What the task requires:
Within this material, state how many lines include the string "does". Reply with the number only.

━━ Material provided ━━

Lemma resolve_at_alike dim D rows rows' t v :
  rows_alike D rows rows' → rows_alike (t :: D) (resolve_at dim rows t v) (resolve_at dim rows' t v).
Proof.
  intros [Hl H]. unfold resolve_at. split; [by rewrite !length_alter|]. destruct t as [i k]. cbn [fst snd]. intros j ro ro'.
  destruct (decide (i = j)) as [->|Hne].
  - rewrite !list_lookup_alter_eq. intros ([row o] & Hr & ->)%fmap_Some ([row' o'] & Hr' & ->)%fmap_Some.
    destruct (H j _ _ Hr Hr') as ((Hc & Hm & Hs) & Ho & Hk). cbn [fst snd] in *. subst o'.
    assert (∀ x, row_alike j ((j, k) :: D) (set_params (obj_insert k x (pr_params row)) row, o) (set_params (obj_insert k x (pr_params row')) row', o)) as Hins.
    { intros x. split; [done|]. split; [done|]. cbn [fst snd pr_params set_params]. intros Hp key. rewrite !obj_get_insert. case_bool_decide as Hkey; [by left|].
      destruct (Hk Hp key) as [?|[? ?]]; [by left|right]. split; [done|]. rewrite not_elem_of_cons. split; [congruence|done]. }
    unfold apply_key_resolution. rewrite <- Hc. destruct v as [x|]; [apply Hins|]. destruct (is_vector_only_set _ _); [|apply Hins]. done.
  - rewrite !list_lookup_alter_ne by done. intros Hr Hr'. destruct (H j _ _ Hr Hr') as (Hs & Ho & Hk). split; [done|]. split; [done|].
    intros Hp key. destruct (Hk Hp key) as [?|[? ?]]; [by left|right]. split; [done|]. rewrite not_elem_of_cons. split; [congruence|done].
Qed.
Lemma immediates_alike dim ts : ∀ D rows rows', rows_alike D rows rows' →
  rows_alike (reverse ts ++ D) (foldl (λ rows t, resolve_at dim rows t None) rows ts) (foldl (λ rows t, resolve_at dim rows t None) rows' ts).
Proof.
  induction ts as [|t ts IH]; intros D rows rows' H; cbn [foldl]; [done|].
  rewrite reverse_cons, <- app_assoc. by apply IH, resolve_at_alike.
Qed.
Lemma failures_alike dim ts : ∀ D rows rows' s, rows_alike D rows rows' →
  rows_alike (reverse ts ++ D) (foldl (resolve_failure dim) (rows, s) ts).1 (foldl (resolve_failure dim) (rows', s) ts).1 ∧
  (foldl (resolve_failure dim) (rows, s) ts).2 = (foldl (resolve_failure dim) (rows', s) ts).2.
Proof.
  induction ts as [|t ts IH]; intros D rows rows' s H; cbn [foldl]; [done|]. unfold resolve_failure at 2 4 6 8.
  rewrite reverse_cons, <- app_assoc. by apply IH, resolve_at_alike.
Qed.
Lemma answers_alike dim tvs : ∀ D rows rows' s, rows_alike D rows rows' →
  rows_alike (reverse tvs.*1 ++ D) (foldl (resolve_answer dim) (rows, s) tvs).1 (foldl (resolve_answer dim) (rows', s) tvs).1 ∧
  (foldl (resolve_answer dim) (rows, s) tvs).2 = (foldl (resolve_answer dim) (rows', s) tvs).2.
Proof.
  induction tvs as [|[t v] tvs IH]; intros D rows rows' s H; cbn [foldl]; [done|]. unfold resolve_answer at 2 4 6 8.
  rewrite fmap_cons, reverse_cons, <- app_assoc. destruct (validate_recomputed_vector v dim); by apply IH, resolve_at_alike.
Qed.
(** The same statement, with the same parameters but for vectors that it does not name. *)
Definition executes_alike (r r' : PendingRow) : Prop :=
  same_statement r r' ∧
  ∀ k, obj_get k (pr_params r) = obj_get k (pr_params r') ∨ (k ∈ VECTOR_PARAM_KEYS ∧ contains (#"$" ++ k) (pr_cypher r) = false).
Lemma proceeding_alike D rows rows' : rows_alike D rows rows' →
  (∀ i ro k, rows !! i = Some ro → k ∈ VECTOR_PARAM_KEYS → contains (#"$" ++ k) (pr_cypher ro.1) = true → (i, k) ∈ D) →
  Forall2 executes_alike (omap (λ '(row, o), match o with Proceed => Some row | Skip => None end) rows)
    (omap (λ '(row, o), match o with Proceed => Some row | Skip => None end) rows').
Proof.
  intros [Hl H] HD.
  assert (Forall2 (λ ro ro', ro.2 = ro'.2 ∧ (ro.2 = Proceed → executes_alike ro.1 ro'.1)) rows rows') as Hall.
  { apply Forall2_same_length_lookup_2; [done|]. intros i ro ro' Hr Hr'. destruct (H i _ _ Hr Hr') as (Hs & Ho & Hk). split; [done|].
    intros Hp. split; [done|]. intros k. destruct (Hk Hp k) as [?|[Hv Hn]]; [by left|]. right. split; [done|].
    destruct (contains _ _) eqn:Hc; [|done]. destruct Hn. by eapply HD. }
  clear Hl H HD. induction Hall as [|[r o] [r' o'] rows rows' [Ho He] _ IH]; [constructor|]. cbn [omap list_omap fst snd] in *. subst o'.
  destruct o; [constructor; [by apply He|done]|done].
Qed.

(** Every vector a statement names is a request of its window. *)
Lemma requests_named (w : list PendingRow) i r k :
  w !! i = Some r → k ∈ VECTOR_PARAM_KEYS → contains (#"$" ++ k) (pr_cypher r) = true → ∃ t, (i, k, t) ∈ window_requests w.
Proof.
  intros Hi Hk Hc. assert (∃ tk, (k, tk) ∈ EMBEDDING_TEXT_PAIRS) as [tk Hin].
  { change VECTOR_PARAM_KEYS with (EMBEDDING_TEXT_PAIRS.*1) in Hk. apply list_elem_of_fmap in Hk as ([? tk] & -> & ?). by exists tk. }
  eexists. unfold window_requests. apply list_elem_of_In, in_concat. eexists. split.
  - apply list_elem_of_In, list_elem_of_lookup. exists i. rewrite list_lookup_imap, Hi. done.
  - apply list_elem_of_In, list_elem_of_omap. exists (k, tk). split; [done|]. by rewrite Hc.
Qed.
Lemma requests_covered reqs i k t :
  (i, k, t) ∈ reqs → (i, k) ∈ reverse (queued_requests reqs).*1 ++ reverse (immediate_requests reqs) ++ [].
Proof.
  intros H. rewrite !elem_of_app, !elem_of_reverse. destruct t as [t|].
  - left. apply list_elem_of_fmap. exists (i, k, t). split; [done|]. apply list_elem_of_omap. by exists (i, k, Some t).
  - right. left. apply list_elem_of_omap. by exists (i, k, None).
Qed.
Lemma window_requests_alike w w' :
  Forall2 (λ r r', same_statement r r' ∧ alike (pr_params r) (pr_params r')) w w' → window_requests w = window_requests w'.
Proof.
  intros H. unfold window_requests. f_equal. apply list_eq. intros i. rewrite !list_lookup_imap.
  pose proof (proj1 (Forall2_lookup _ w w') H i) as Hi. destruct Hi as [r r' [(Hc & _ & _) Ha]|]; [|done]. cbn [fmap option_fmap option_map]. f_equal.
  rewrite <- Hc. unfold EMBEDDING_TEXT_PAIRS. cbn [omap list_omap].
  by rewrite !(text_key_alike _ (pr_params r) (pr_params r')) by (done || (by apply (bool_decide_eq_false_1 _))).
Qed.

Lemma window_settled reqs D w rows rows' s s' (n : nat) :
  rows_alike D rows rows' → s = s' → row_ids rows = (λ r, (pr_cypher r, pr_seq r)) <$> w →
  reqs = window_requests w → D = reverse (queued_requests reqs).*1 ++ reverse (immediate_requests reqs) ++ [] →
  let proceed := omap (λ '(row, o), match o with Proceed => Some row | Skip => None end) in
  n = n ∧ bump embeddings_skip_rows (N.of_nat (length rows - length (proceed rows))) s =
          bump embeddings_skip_rows (N.of_nat (length rows' - length (proceed rows'))) s' ∧
  Forall2 executes_alike (proceed rows) (proceed rows').
Proof.
  intros Hr -> Hids -> ->. cbv zeta.
  assert (Forall2 executes_alike (omap (λ '(row, o), match o with Proceed => Some row | Skip => None end) rows)
    (omap (λ '(row, o), match o with Proceed => Some row | Skip => None end) rows')) as Hf.
  { eapply proceeding_alike; [done|]. intros i ro k Hi Hk Hc.
    apply (f_equal (lookup i)) in Hids. unfold row_ids in Hids. rewrite !list_lookup_fmap, Hi in Hids. cbn in Hids.
    destruct (w !! i) as [r|] eqn:Hw; [|done]. cbn in Hids. injection Hids as Hcy _. rewrite Hcy in Hc.
    destruct (requests_named w i r k Hw Hk Hc) as [t Ht]. by eapply requests_covered. }
  split; [done|]. split; [|done]. by rewrite (proj1 Hr), (Forall2_length _ _ _ Hf).
Qed.

(** C40. Stripping does not change what a replay does: the window of a log's records and the window of
    the same records without their stored vectors make the same requests of the embedder and count
    the same, and the rows that are executed are the same statements in the same order, with the
    same parameters except for vectors the statement never names. *)
Theorem stripped_log_replays_alike (ls : list WalLine) (ef : nat → list str → result Error (list (list f32))) (n : nat) (dim : N) (s : ReplayStats) :
  Forall strippable ls →
  let '(res, n1, s1) := resolve_embed_window (pending_row <$> ls) ef n dim s in
  let '(res', n2, s2) := resolve_embed_window (pending_row <$> (strip_line <$> ls)) ef n dim s in
  n1 = n2 ∧ s1 = s2 ∧ Forall2 executes_alike res res'.
Proof.
  intros Hs. set (w := pending_row <$> ls). set (w' := pending_row <$> (strip_line <$> ls)).
  assert (Forall2 (λ r r', same_statement r r' ∧ alike (pr_params r) (pr_params r')) w w') as Hw.
  { unfold w, w'. rewrite <- list_fmap_compose. apply Forall2_fmap, Forall_Forall2_diag. eapply Forall_impl; [done|]. intros l. apply pending_alike. }
  assert (rows_alike [] ((λ r, (r, Proceed)) <$> w) ((λ r, (r, Proceed)) <$> w')) as Hrows.
  { split; [rewrite !length_fmap; by eapply Forall2_length|]. intros i ro ro'. rewrite !list_lookup_fmap.
    intros (r & Hr & ->)%fmap_Some (r' & Hr' & ->)%fmap_Some. destruct (Forall2_lookup_lr _ _ _ _ _ _ Hw Hr Hr') as [H1 H2].
    split; [done|]. split; [done|]. intros _ k. destruct (H2 k) as [?|[? _]]; [by left|right]. split; [done|]. apply not_elem_of_nil. }
  unfold resolve_embed_window. rewrite <- (window_requests_alike w w' Hw). set (reqs := window_requests w).
  cbv zeta. apply (immediates_alike dim (immediate_requests reqs)) in Hrows.
  set (s1 := bump embeddings_recompute_skipped_no_text _ _). set (rows0 := foldl _ ((λ r, (r, Proceed)) <$> w) _) in *. set (rows0' := foldl _ ((λ r, (r, Proceed)) <$> w') _) in *.
  assert (row_ids rows0 = (λ r, (pr_cypher r, pr_seq r)) <$> w) as Hids.
  { unfold rows0. rewrite immediate_ids. unfold row_ids. by rewrite <- list_fmap_compose. }
  destruct (queued_requests reqs) as [|q qs] eqn:Hq.
  { apply (window_settled reqs (reverse (queued_requests reqs).*1 ++ reverse (immediate_requests reqs) ++ []) w rows0 rows0' s1 s1 n); [by rewrite Hq|done..]. }
  rewrite <- Hq. set (queued := queued_requests reqs).
  set (out := match ef n _ with Ok _ => _ | Err _ => _ end). set (out' := match ef n _ with Ok _ => _ | Err _ => _ end).
  assert (rows_alike (reverse queued.*1 ++ reverse (immediate_requests reqs) ++ []) out.1 out'.1 ∧ out.2 = out'.2 ∧ row_ids out.1 = row_ids rows0) as (Ho & Hs' & Hi).
  { unfold out, out'. destruct (ef n queued.*2) as [vs|e].
    - case_bool_decide as Hvs.
      + pose proof (answers_alike dim (zip queued.*1 vs) _ _ _ s1 Hrows) as [Ha Hb]. split; [|split; [done|apply answers_ids]].
        revert Ha. rewrite fst_zip by (rewrite length_fmap; lia). done.
      + pose proof (failures_alike dim queued.*1 _ _ _ s1 Hrows) as [Ha Hb]. split; [done|]. split; [done|apply failures_ids].
    - pose proof (failures_alike dim queued.*1 _ _ _ s1 Hrows) as [Ha Hb]. split; [done|]. split; [done|apply failures_ids]. }
  destruct out as [rows1 st1], out' as [rows1' st1']. cbn [fst snd] in *.
  apply (window_settled reqs _ w rows1 rows1' st1 st1' (S n) Ho); [done|by rewrite Hi|done..].
Qed.
End alike.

━━━

Output below:
2